TASK BRIEF:
Go to the line containing "vibrationEnabled : bool;" in the records below and print it and every following line exactly, on through the line containing "(vibrationEnabled s) (prevModeRef s) (confetti s) (S", then stop.

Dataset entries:
(** * Pomodoro timer and orange physics: a shallow embedding of [src/app/page.tsx]

    Two parts of the page component are modelled.

    - [Timer]: the React state of [PomodoroApp] that drives the countdown
      ([workTime], [breakTime], [currentTime], [mode], [endTime],
      [vibrationEnabled], the [prevModeRef] ref), the handlers
      [startWork], [startBreak], the [setInterval] callback of the
      countdown effect, and the two effects that react to a change of
      [mode].  Wall-clock timestamps ([Date.now()]) are integers of
      milliseconds, so they are values of [Z]; [Math.floor (a / 1000)] on
      such integers is [Z.div].

    - [Physics]: the [OrangePhysics] component: the choice of the
      acceleration vector, the population effect, and the three passes of
      the animation-frame callback [update], with JavaScript numbers
      idealised as real numbers ([R]).  It carries the statements that do
      not depend on the arithmetic: which oranges a pass touches, which
      branch is taken, what the population and the acceleration source
      do.

    - [Physics64]: the same frame callback on binary64 values with the
      IEEE 754 operations, the arithmetic the source runs in.  It carries
      the statements about the numbers a frame produces. *)

From Stdlib Require Import ZArith List Bool Lia Reals Lra.
From Stdlib Require String Ascii DecimalString Floats Uint63.
Import ListNotations.

Module Timer.

Local Open Scope Z_scope.

(** ** State *)

(** [useState<"idle" | "work" | "finishedWork" | "break">("idle")] *)
Inductive Mode : Type := idle | work | finishedWork | break.

Definition Mode_eqb (a b : Mode) : bool :=
  match a, b with
  | idle, idle | work, work | finishedWork, finishedWork | break, break => true
  | _, _ => false
  end.

(** The hooks of [PomodoroApp] the timer reads or writes, followed by three
    counters that log the calls made to the outside world:
    [launchConfetti()], [navigator.vibrate([...])] and [recordPomodoro()]. *)
Record State : Type := mkState {
  workTime : Z;              (* minutes *)
  breakTime : Z;             (* minutes *)
  currentTime : Z;           (* seconds shown by formatTime *)
  mode : Mode;
  endTime : option Z;        (* absolute end timestamp in ms, or null *)
  vibrationEnabled : bool;
  prevModeRef : Mode;
  confetti : nat;
  vibrations : nat;
  recorded : nat
}.

Definition setWorkTime (w : Z) (s : State) : State :=
  mkState w (breakTime s) (currentTime s) (mode s) (endTime s)
          (vibrationEnabled s) (prevModeRef s) (confetti s) (vibrations s) (recorded s).

Definition setBreakTime (b : Z) (s : State) : State :=
  mkState (workTime s) b (currentTime s) (mode s) (endTime s)
          (vibrationEnabled s) (prevModeRef s) (confetti s) (vibrations s) (recorded s).

Definition setCurrentTime (t : Z) (s : State) : State :=
  mkState (workTime s) (breakTime s) t (mode s) (endTime s)
          (vibrationEnabled s) (prevModeRef s) (confetti s) (vibrations s) (recorded s).

Definition setMode (m : Mode) (s : State) : State :=
  mkState (workTime s) (breakTime s) (currentTime s) m (endTime s)
          (vibrationEnabled s) (prevModeRef s) (confetti s) (vibrations s) (recorded s).

Definition setEndTime (e : option Z) (s : State) : State :=
  mkState (workTime s) (breakTime s) (currentTime s) (mode s) e
          (vibrationEnabled s) (prevModeRef s) (confetti s) (vibrations s) (recorded s).

Definition setVibrationEnabled (v : bool) (s : State) : State :=
  mkState (workTime s) (breakTime s) (currentTime s) (mode s) (endTime s)
          v (prevModeRef s) (confetti s) (vibrations s) (recorded s).

Definition setPrevModeRef (m : Mode) (s : State) : State :=
  mkState (workTime s) (breakTime s) (currentTime s) (mode s) (endTime s)
          (vibrationEnabled s) m (confetti s) (vibrations s) (recorded s).

Definition launchConfetti (s : State) : State :=
  mkState (workTime s) (breakTime s) (currentTime s) (mode s) (endTime s)
          (vibrationEnabled s) (prevModeRef s) (S (confetti s)) (vibrations s) (recorded s).

Definition vibrate (s : State) : State :=
  mkState (workTime s) (breakTime s) (currentTime s) (mode s) (endTime s)
          (vibrationEnabled s) (prevModeRef s) (confetti s) (S (vibrations s)) (recorded s).

Definition recordPomodoro (s : State) : State :=
  mkState (workTime s) (breakTime s) (currentTime s) (mode s) (endTime s)
          (vibrationEnabled s) (prevModeRef s) (confetti s) (vibrations s) (S (recorded s)).

(** The state at mount: [workTime = 30], [breakTime = 5],
    [currentTime = workTime * 60], [mode = "idle"], [endTime = null]. *)
Definition init : State :=
  mkState 30 5 (30 * 60) idle None false idle 0 0 0.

TASK ANSWER:
  vibrationEnabled : bool;
  prevModeRef : Mode;
  confetti : nat;
  vibrations : nat;
  recorded : nat
}.

Definition setWorkTime (w : Z) (s : State) : State :=
  mkState w (breakTime s) (currentTime s) (mode s) (endTime s)
          (vibrationEnabled s) (prevModeRef s) (confetti s) (vibrations s) (recorded s).

Definition setBreakTime (b : Z) (s : State) : State :=
  mkState (workTime s) b (currentTime s) (mode s) (endTime s)
          (vibrationEnabled s) (prevModeRef s) (confetti s) (vibrations s) (recorded s).

Definition setCurrentTime (t : Z) (s : State) : State :=
  mkState (workTime s) (breakTime s) t (mode s) (endTime s)
          (vibrationEnabled s) (prevModeRef s) (confetti s) (vibrations s) (recorded s).

Definition setMode (m : Mode) (s : State) : State :=
  mkState (workTime s) (breakTime s) (currentTime s) m (endTime s)
          (vibrationEnabled s) (prevModeRef s) (confetti s) (vibrations s) (recorded s).

Definition setEndTime (e : option Z) (s : State) : State :=
  mkState (workTime s) (breakTime s) (currentTime s) (mode s) e
          (vibrationEnabled s) (prevModeRef s) (confetti s) (vibrations s) (recorded s).

Definition setVibrationEnabled (v : bool) (s : State) : State :=
  mkState (workTime s) (breakTime s) (currentTime s) (mode s) (endTime s)
          v (prevModeRef s) (confetti s) (vibrations s) (recorded s).

Definition setPrevModeRef (m : Mode) (s : State) : State :=
  mkState (workTime s) (breakTime s) (currentTime s) (mode s) (endTime s)
          (vibrationEnabled s) m (confetti s) (vibrations s) (recorded s).

Definition launchConfetti (s : State) : State :=
  mkState (workTime s) (breakTime s) (currentTime s) (mode s) (endTime s)
          (vibrationEnabled s) (prevModeRef s) (S (confetti s)) (vibrations s) (recorded s).

Definition vibrate (s : State) : State :=
  mkState (workTime s) (breakTime s) (currentTime s) (mode s) (endTime s)
          (vibrationEnabled s) (prevModeRef s) (confetti s) (S (vibrations s)) (recorded s).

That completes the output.